Task:
Please repeat the lines below exactly. Begin with the line containing "pt (upd_proc i (set_p_state ZOMBIE)) ;;;" and go on through the line containing "let! r := pt (addToStateListHead LFree".

Exercise input:
(** ** exit *)

(** Close the files and drop the current directory. *)
Definition exit_check : K unit :=
  let! cur := curproc in
  let! init := gets k_initproc in
  if decide (cur = init) then panic "init exiting" else skip.
Definition exit_ofile (fd : nat) : K unit :=
  let! i := deref_cur in
  let! p := pt (get_proc i) in
  match p_ofile p !! fd with
  | Some (Some f) =>
      svc (svc_fileclose f) ;;;
      pt (upd_proc i (λ q, set_p_ofile (<[fd := None]> (p_ofile q)) q))
  | _ => skip
  end.
Definition exit_cwd : K unit :=
  let! i := deref_cur in
  let! p := pt (get_proc i) in
  svc (svc_iput_op (p_cwd p)) ;;;
  pt (upd_proc i (set_p_cwd None)).
Definition exit_files : K unit :=
  exit_check ;;; mfor (seq 0 NOFILE) exit_ofile ;;; exit_cwd.

(** [if (p->parent == proc) p->parent = initproc] *)
Definition reparent (cur : nat) (init : option nat) (i : nat) : K unit :=
  let! p := pt (get_proc i) in
  if decide (p_parent p = Some cur) then pt (upd_proc i (set_p_parent init)) else skip.
Definition reparent_zombie (cur : nat) (init : option nat) (i : nat) : K unit :=
  let! p := pt (get_proc i) in
  if decide (p_parent p = Some cur) then
    pt (upd_proc i (set_p_parent init)) ;;;
    wakeup1 (chan_of_proc init)
  else skip.

(** The loops of exit that give the children of [i] to init. *)
Definition pass_children (i : nat) (init : option nat) : K unit :=
  walk_ahead_list LZombie (reparent_zombie i init) ;;;
  walk_list LRunning (reparent i init) ;;;
  mfor ready_lists (λ k, walk_list k (reparent i init)) ;;;
  walk_list LSleep (reparent i init) ;;;
  walk_list LEmbryo (reparent i init) ;;;
  walk_list LFree (reparent i init).

Definition exit_sched : K unit :=
  mch (acquire "ptable") ;;;
  let! i := deref_cur in
  let! init := gets k_initproc in
  let! p := pt (get_proc i) in
  wakeup1 (chan_of_proc (p_parent p)) ;;;
  pass_children i init ;;;
  pt (assertState (Some i) RUNNING) ;;;
  let! r := pt (removeFromStateList LRunning (Some i)) in
  complain r "Failed to remove RUNNING proc from list (exit)." ;;;
  pt (upd_proc i (set_p_state ZOMBIE)) ;;;
  let! r := pt (addToStateListHead LZombie (Some i)) in
  complain r "Failed to add ZOMBIE proc to list (exit)." ;;;
  sched (λ _, K_exit).

Definition exit : K unit := exit_files ;;; exit_sched.

(** ** wait *)

(** Free a zombie child: the branch of wait that returns its pid. *)
Definition reap (j : nat) : K Z :=
  let! p := pt (get_proc j) in
  let pid := p_pid p in
  svc (svc_kfree (p_kstack p)) ;;;
  pt (upd_proc j (set_p_kstack 0)) ;;;
  svc (svc_freevm (p_pgdir p)) ;;;
  pt (assertState (Some j) ZOMBIE) ;;;
  let! r := pt (removeFromStateList LZombie (Some j)) in
  complain r "Failed to remove ZOMBIE process from list (wait)." ;;;
  pt (upd_proc j (set_p_state UNUSED)) ;;;
  let! r := pt (addToStateListHead LFree (Some j)) in
  complain r "Failed to add UNUSED process to list (wait)." ;;;
  pt (upd_proc j (set_p_pid 0)) ;;;
  pt (upd_proc j (set_p_parent None)) ;;;
  pt (upd_proc j (λ p, set_p_name (<[O := 0]> (p_name p)) p)) ;;;
  pt (upd_proc j (set_p_killed 0)) ;;;
  mch (release "ptable") ;;;
  ret (s32 pid).
Definition promoted (p : proc) : proc :=
  match p_state p with
  | RUNNABLE | SLEEPING | RUNNING => raise_priority p
  | _ => p
  end.

(** The queue [k] after [promoteAll]. *)
Definition promoted_queue (q : alists) (k : slist) : list nat :=
  match k with
  | LReady 0 => q (LReady 0) ++ q (LReady 1)
  | LReady 1 => q (LReady 2)
  | LReady 2 => []
  | _ => q k
  end.

Section promote_closed.
Context (st : astate) (Hw : awf st).
Let st1 := foldl abs_promote st (as_q st (LReady 1)).
Let st2 := foldl abs_promote st1 (as_q st1 (LReady 2)).

Lemma ready_prio q i : i ∈ as_q st (LReady q) → ∃ p, as_ps st !! i = Some p ∧ p_priority p = q.
Proof.
  intros Hi. destruct (aw_in _ Hw _ _ Hi) as (p & Hp & Hk). exists p. split; [done|].
  unfold list_of in Hk. by destruct (p_state p); simplify_eq.
Qed.
Lemma ready_disjoint i q q' : i ∈ as_q st (LReady q) → i ∈ as_q st (LReady q') → q = q'.
Proof. intros (p & ? & ?)%ready_prio (p' & ? & ?)%ready_prio. congruence. Qed.

Lemma promote_st1 :
  as_q st1 (LReady 1) = [] ∧ as_q st1 (LReady 0) = as_q st (LReady 0) ++ as_q st (LReady 1) ∧
  ∀ k, k ≠ LReady 1 → k ≠ LReady 0 → as_q st1 k = as_q st k.
Proof.
  apply (promote_fold 1); [lia|apply (aw_NoDup _ Hw)|done|apply ready_prio].
Qed.
Lemma promote_st2 :
  as_q st2 (LReady 2) = [] ∧ as_q st2 (LReady 1) = as_q st (LReady 2) ∧
  ∀ k, k ≠ LReady 2 → k ≠ LReady 1 → as_q st2 k = as_q st1 k.
Proof.
  destruct promote_st1 as (H1 & H0 & Hk).
  assert (as_q st1 (LReady 2) = as_q st (LReady 2)) as H2 by (by apply Hk).
  destruct (promote_fold 2 (as_q st (LReady 2)) st1) as (? & Hr & ?).
  - lia.
  - apply (aw_NoDup _ Hw).
  - done.
  - intros i Hi. destruct (ready_prio _ _ Hi) as (p & Hp & Hpq). exists p.
    unfold st1. rewrite (foldl_step_lookup _ _ abs_promote_ps) by apply (aw_NoDup _ Hw).
    rewrite decide_False; [done|]. intros Hi1. by pose proof (ready_disjoint _ _ _ Hi Hi1).
  - unfold st2. rewrite H2. change (2 - 1) with 1 in *. rewrite H1 in Hr. done.
Qed.

Lemma abs_promoteAll_q k : as_q (abs_promoteAll st) k = promoted_queue (as_q st) k.
Proof.
  change (as_q (foldl abs_raise (foldl abs_raise st2 (as_q st2 LSleep))
    (as_q (foldl abs_raise st2 (as_q st2 LSleep)) LRunning)) k = promoted_queue (as_q st) k).
  rewrite !raise_fold_q. destruct promote_st1 as (H11 & H10 & H1k), promote_st2 as (H22 & H21 & H2k).
  destruct k as [q| | | | |]; simpl; try (rewrite H2k, H1k by done; done).
  destruct (decide (q = 0)) as [->|]; [by rewrite H2k|].
  destruct (decide (q = 1)) as [->|]; [done|].
  destruct (decide (q = 2)) as [->|]; [done|].
  rewrite H2k, H1k by congruence. destruct q as [|[[]|[]|]|]; done.
Qed.

Lemma abs_raise_ps st' i : as_ps (abs_raise st' i) = alter raise_priority i (as_ps st').
Proof. done. Qed.

Lemma abs_promoteAll_ps : as_ps (abs_promoteAll st) = promoted <$> as_ps st.
Proof.
  change (as_ps (foldl abs_raise (foldl abs_raise st2 (as_q st2 LSleep))
    (as_q (foldl abs_raise st2 (as_q st2 LSleep)) LRunning)) = promoted <$> as_ps st).
  destruct promote_st1 as (_ & _ & H1k), promote_st2 as (_ & _ & H2k).
  rewrite raise_fold_q, !H2k, !H1k by done.
  apply list_eq. intros j. rewrite list_lookup_fmap.
  rewrite !(foldl_step_lookup _ _ abs_raise_ps) by apply (aw_NoDup _ Hw).
  unfold st2. rewrite H1k by done.
  rewrite (foldl_step_lookup _ _ abs_promote_ps) by apply (aw_NoDup _ Hw).
  unfold st1. rewrite (foldl_step_lookup _ _ abs_promote_ps) by apply (aw_NoDup _ Hw).
  destruct (as_ps st !! j) as [p|] eqn:Hp; [|by repeat case_decide].
  pose proof (aw_mem _ Hw _ _ Hp) as Hm. pose proof (aw_prio _ Hw _ _ Hp) as Hpr.
  unfold MAX in Hpr. unfold promoted. unfold list_of in Hm.
  assert (p_priority p = 0 → raise_priority p = p) as H0.
  { intros Hz. unfold raise_priority. by rewrite decide_False by lia. }
  destruct (p_state p) eqn:Hst;
    repeat (let Hd := fresh "Hd" in case_decide as Hd; rewrite Hm in Hd; [try discriminate Hd|]);
    simpl; rewrite ?Hst; try done; try congruence.
  rewrite H0; [done|].
  destruct (decide (p_priority p = 1)); [congruence|].
  destruct (decide (p_priority p = 2)); [congruence|]. lia.
Qed.
End promote_closed.

(** ** Well-formedness of abstract moves *)
Lemma awf_same st i p p' :
  awf st → as_ps st !! i = Some p → list_of p' = list_of p → 0 ≤ p_priority p' ≤ MAX →
  awf (mka (<[i := p']> (as_ps st)) (as_q st)).
Proof.
  intros [Hm Hin Hnd Hpr] Hp Hl Hpr'. split; simpl; [| |done|].
  - intros j q [[-> ->]|[_ Hq]]%list_lookup_insert_cases k; [rewrite Hl|]; by apply Hm.
  - intros j k Hj. destruct (decide (i = j)) as [->|Hne].
    + exists p'. rewrite list_lookup_insert_eq by (by eapply lookup_lt_Some).
      rewrite Hl. split; [done|]. by apply (Hm _ _ Hp).
    + rewrite list_lookup_insert_ne by done. by apply Hin.
  - intros j q [[-> ->]|[_ Hq]]%list_lookup_insert_cases; eauto.
Qed.

Lemma awf_move st i p p' k (l : list nat) :
  awf st → as_ps st !! i = Some p → list_of p' = k → 0 ≤ p_priority p' ≤ MAX →
  l ≡ₚ i :: take_off i (list_of p) (as_q st) k →
  awf (mka (<[i := p']> (as_ps st)) (<[k := l]> (take_off i (list_of p) (as_q st)))).
Proof.
  intros [Hm Hin Hnd Hpr] Hp Hl Hpr' Hperm.
  assert (∀ j k', j ∈ take_off i (list_of p) (as_q st) k' ↔ j ∈ as_q st k' ∧ j ≠ i) as Hoff.
  { intros j k'. unfold take_off. destruct (decide (list_of p = k')) as [<-|Hne].
    - rewrite fn_lookup_insert. apply elem_of_remove1, Hnd.
    - rewrite fn_lookup_insert_ne by done. split; [|naive_solver]. intros Hj. split; [done|].
      intros ->. by apply (Hm _ _ Hp) in Hj. }
  assert (∀ j k', j ∈ <[k := l]> (take_off i (list_of p) (as_q st)) k' ↔
            (j = i ∧ k' = k) ∨ (j ≠ i ∧ j ∈ as_q st k')) as Hnew.
  { intros j k'. destruct (decide (k = k')) as [<-|Hne].
    - rewrite fn_lookup_insert, Hperm, elem_of_cons, Hoff. naive_solver.
    - rewrite fn_lookup_insert_ne by done. rewrite Hoff. naive_solver. }
  split; simpl.
  - intros j q [[<- ->]|[Hne Hq]]%list_lookup_insert_cases k'; rewrite Hnew; [naive_solver|].
    rewrite <- (Hm _ _ Hq). naive_solver.
  - intros j k' [[-> ->]|[Hne Hj]]%Hnew.
    + exists p'. by rewrite list_lookup_insert_eq by (by eapply lookup_lt_Some).
    + rewrite list_lookup_insert_ne by done. by apply Hin.
  - intros k'. destruct (decide (k = k')) as [<-|Hne].
    + rewrite fn_lookup_insert, Hperm. apply list.NoDup_cons. split; [rewrite Hoff; naive_solver|].
      unfold take_off. destruct (decide (list_of p = k)) as [<-|Hne].
      * rewrite fn_lookup_insert. by apply NoDup_remove1.
      * by rewrite fn_lookup_insert_ne.
    + rewrite fn_lookup_insert_ne by done. unfold take_off.
      destruct (decide (list_of p = k')) as [<-|Hne'].
      * rewrite fn_lookup_insert. by apply NoDup_remove1.
      * by rewrite fn_lookup_insert_ne.
  - intros j q [[-> ->]|[_ Hq]]%list_lookup_insert_cases; eauto.
Qed.

Lemma awf_put_last st i p p' :
  awf st → as_ps st !! i = Some p → 0 ≤ p_priority p' ≤ MAX →
  awf (mka (<[i := p']> (as_ps st)) (put_last i (list_of p') (take_off i (list_of p) (as_q st)))).
Proof. intros. apply awf_move; try done. by rewrite Permutation_app_comm. Qed.

Lemma abs_wake_awf ch st i : awf st → i ∈ as_q st LSleep → awf (abs_wake ch st i).
Proof.
  intros Hw Hi. destruct (aw_in _ Hw _ _ Hi) as (p & Hp & Hk). unfold abs_wake. rewrite Hp.
  case_decide; [|done]. rewrite Hk.
  apply (awf_put_last st i p (set_p_state RUNNABLE p) Hw Hp). by apply (aw_prio _ Hw _ _ Hp).
Qed.
Lemma wake_fold_awf ch l kept st :
  awf st → as_q st LSleep = kept ++ l → awf (foldl (abs_wake ch) st l).
Proof.
  revert kept st. induction l as [|i l IH]; intros kept st Hw Hq; cbn [foldl]; [done|].
  pose proof (aw_NoDup _ Hw LSleep) as Hnd. rewrite Hq in Hnd.
  assert (awf (abs_wake ch st i)) as Hw' by (apply abs_wake_awf; [done|rewrite Hq; set_solver]).
  destruct (sleeps_on (as_ps st) ch i) eqn:Hs.
  - apply (IH kept); [done|]. eapply abs_wake_hit; [done| |done].
    apply list.NoDup_app in Hnd. set_solver.
  - rewrite abs_wake_miss by done. apply (IH (kept ++ [i])); [done|]. by rewrite <- app_assoc.
Qed.
Lemma abs_wakeup1_awf ch st : awf st → awf (abs_wakeup1 ch st).
Proof. intros Hw. by apply (wake_fold_awf ch _ []). Qed.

Answer for the task:
  pt (upd_proc i (set_p_state ZOMBIE)) ;;;
  let! r := pt (addToStateListHead LZombie (Some i)) in
  complain r "Failed to add ZOMBIE proc to list (exit)." ;;;
  sched (λ _, K_exit).

Definition exit : K unit := exit_files ;;; exit_sched.

(** ** wait *)

(** Free a zombie child: the branch of wait that returns its pid. *)
Definition reap (j : nat) : K Z :=
  let! p := pt (get_proc j) in
  let pid := p_pid p in
  svc (svc_kfree (p_kstack p)) ;;;
  pt (upd_proc j (set_p_kstack 0)) ;;;
  svc (svc_freevm (p_pgdir p)) ;;;
  pt (assertState (Some j) ZOMBIE) ;;;
  let! r := pt (removeFromStateList LZombie (Some j)) in
  complain r "Failed to remove ZOMBIE process from list (wait)." ;;;
  pt (upd_proc j (set_p_state UNUSED)) ;;;
  let! r := pt (addToStateListHead LFree (Some j)) in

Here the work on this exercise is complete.